The lack of initial documentation meant that for a few patients, pre-scan diagnosis could not be determined. For the post-scan diagnosis or clinical management, the main cause of missing information was due to loss to follow-up, and so their outcomes could not be ascertained. Both of these factors therefore contribute to attrition bias.

Additionally, this study only involved one centre, which limits the generalizability of the data. This study also did not assess the number of scans done by each clinician, and how this may change over time, due to increased experience. This may mean that there may be some variation between clinicians for the threshold for clinical uncertainty in DaT scan requests.

This study also did not correlate the clinicopathological data with post-mortem data, given that the majority of patients included were still living. However, this could be potentially an area of further research.

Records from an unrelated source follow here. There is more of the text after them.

(* ===== verification/Fifo.v ===== *)
(** The sequenced message queue: [publish_subscribe/fifo_seq/].

    fifo_message.h gives the message slot with its lock and its counters,
    fifo_message_queue.h the ring of slots in shared memory, fifo_publisher.h and
    fifo_subscriber.h the two ends.  The lock calls of a slot are the whole calls
    of [shared_mutex] (see Sync); a subscriber may hold its access (the callback
    is running) while the publisher and the other subscribers go on. *)
From S2P Require Import Prelude Numeric Sync.

Section message.
Context {T : Type}.

(** * Message slots *)

(* @source include/ipcpp/publish_subscribe/fifo_seq/fifo_message.h 130-137 Message *)
Record message : Type := {
  msg_mutex : Z;                (* the word of the shared_mutex *)
  msg_value : option T;
  msg_id : Z;                   (* uint64 *)
  msg_remaining : Z;            (* atomic int64 *)
  msg_initial : Z;              (* int64 *)
  msg_active : Z                (* atomic int64 *)
}.

Definition set_mutex m f := {| msg_mutex := f; msg_value := msg_value m; msg_id := msg_id m;
  msg_remaining := msg_remaining m; msg_initial := msg_initial m; msg_active := msg_active m |}.
Definition set_value m v := {| msg_mutex := msg_mutex m; msg_value := v; msg_id := msg_id m;
  msg_remaining := msg_remaining m; msg_initial := msg_initial m; msg_active := msg_active m |}.
Definition set_remaining m r := {| msg_mutex := msg_mutex m; msg_value := msg_value m; msg_id := msg_id m;
  msg_remaining := r; msg_initial := msg_initial m; msg_active := msg_active m |}.
Definition set_active m a := {| msg_mutex := msg_mutex m; msg_value := msg_value m; msg_id := msg_id m;
  msg_remaining := msg_remaining m; msg_initial := msg_initial m; msg_active := a |}.

(* @source include/ipcpp/publish_subscribe/fifo_seq/fifo_message.h 87-87 Message::Message *)
Definition msg_default : message :=
  {| msg_mutex := 0; msg_value := None; msg_id := umax 64; msg_remaining := 0; msg_initial := 0; msg_active := 0 |}.

(* @source include/ipcpp/publish_subscribe/fifo_seq/fifo_message.h 88-93 Message::Message(remaining_references,message_id,args) *)
Definition msg_construct (remaining_references message_id : Z) (v : T) : message :=
  {| msg_mutex := 0; msg_value := Some v; msg_id := message_id; msg_remaining := remaining_references;
     msg_initial := remaining_references; msg_active := 0 |}.

(** A read access is granted if the slot has a value, fewer accesses than
    remaining references are active, and the lock is taken.  The active counter is
    raised before the last two checks and not lowered when they fail.
    [lock_fails]: every compare-exchange of [try_lock_shared] failed. *)
(* @source include/ipcpp/publish_subscribe/fifo_seq/fifo_message.h 97-117 Message::consume *)
Definition consume (lock_fails : bool) (m : message) : outcome (bool * message) :=
  match msg_value m with
  | None => Ok (false, m)
  | Some _ =>
    let active := msg_active m in
    let m1 := set_active m (i64 (active + 1)) in
    if active >=? msg_remaining m1 then Ok (false, m1)
    else
      _ ← require (msg_initial m1 * 2 + 1 <? 2 ^ 63);
      let '(locked, flag) := sm_try_lock_shared_n lock_fails (u64 (msg_initial m1 * 2 + 1)) (msg_mutex m1) in
      Ok (locked, set_mutex m1 flag)
  end.

(* @source include/ipcpp/publish_subscribe/fifo_seq/fifo_message.h 119-125 Message::request_writable *)
Definition request_writable (spurious : bool) (m : message) : bool * message :=
  let '(locked, flag) := sm_try_lock spurious (msg_mutex m) in (locked, set_mutex m flag).

(* @source include/ipcpp/publish_subscribe/fifo_seq/fifo_message.h 127-127 Message::message_id *)
Definition message_id (m : message) : Z := msg_id m.
(* @source include/ipcpp/publish_subscribe/fifo_seq/fifo_message.h 128-128 Message::remaining_references *)
Definition remaining_references (m : message) : Z := msg_remaining m.

(** ** Accesses *)
(* @source include/ipcpp/publish_subscribe/fifo_seq/fifo_message.h 32-34 Message::Access<WRITE>::~Access *)
Definition write_release (m : message) : outcome message :=
  f ← sm_unlock (msg_mutex m); Ok (set_mutex m f).

(* @source include/ipcpp/publish_subscribe/fifo_seq/fifo_message.h 35-46 Message::Access<READ>::~Access *)
Definition read_release (m : message) : outcome message :=
  let rr := msg_remaining m in
  let m1 := set_remaining m (i64 (rr - 1)) in
  let m2 := if rr =? 1 then set_value m1 None else m1 in
  f ← sm_unlock_shared (msg_mutex m2);
  let m3 := set_mutex m2 f in
  Ok (set_active m3 (i64 (msg_active m3 - 1))).

(* @source include/ipcpp/publish_subscribe/fifo_seq/fifo_message.h 58-60 Message::Access::reset *)
Definition access_reset (m : message) : message := set_value m None.

(* @source include/ipcpp/publish_subscribe/fifo_seq/fifo_message.h 62-69 Message::Access::emplace *)
Definition access_emplace (remaining id : Z) (v : T) (m : message) : message :=
  {| msg_mutex := msg_mutex m; msg_value := Some v; msg_id := id; msg_remaining := remaining;
     msg_initial := remaining; msg_active := msg_active m |}.

(* @source include/ipcpp/publish_subscribe/fifo_seq/fifo_message.h 71-77 Message::Access::operator* *)
Definition access_deref (m : message) : outcome T :=
  match msg_value m with Some v => Ok v | None => Throw bad_optional_access end.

Finally, although DaT scans do contribute considerably to either changes or confirmation of diagnoses, it is unclear how much influence the results of DaT scans have on the overall change in management. Given that a management decision will likely be based on a variety of factors other than the scan result, including clinical severity of symptoms, quality of life, patient preference, and medication contraindications, the effect of using DaT scan on changing a management plan would be difficult to fully assess.

Conclusion

This study concludes that DaT imaging is useful for supporting the correct diagnosis and clinical management for patients with clinically indeterminate Parkinsonism. There was a reasonable degree of consistency between clinicians’ pre-scan diagnosis and DaT scan results. However, management plans were not always initiated immediately after receiving the scan result, which was likely due to other factors, including disease severity and the disease impact. More research on assessing the effect of DaT scans on patient outcomes, including quality of life and symptom control, should therefore be undertaken.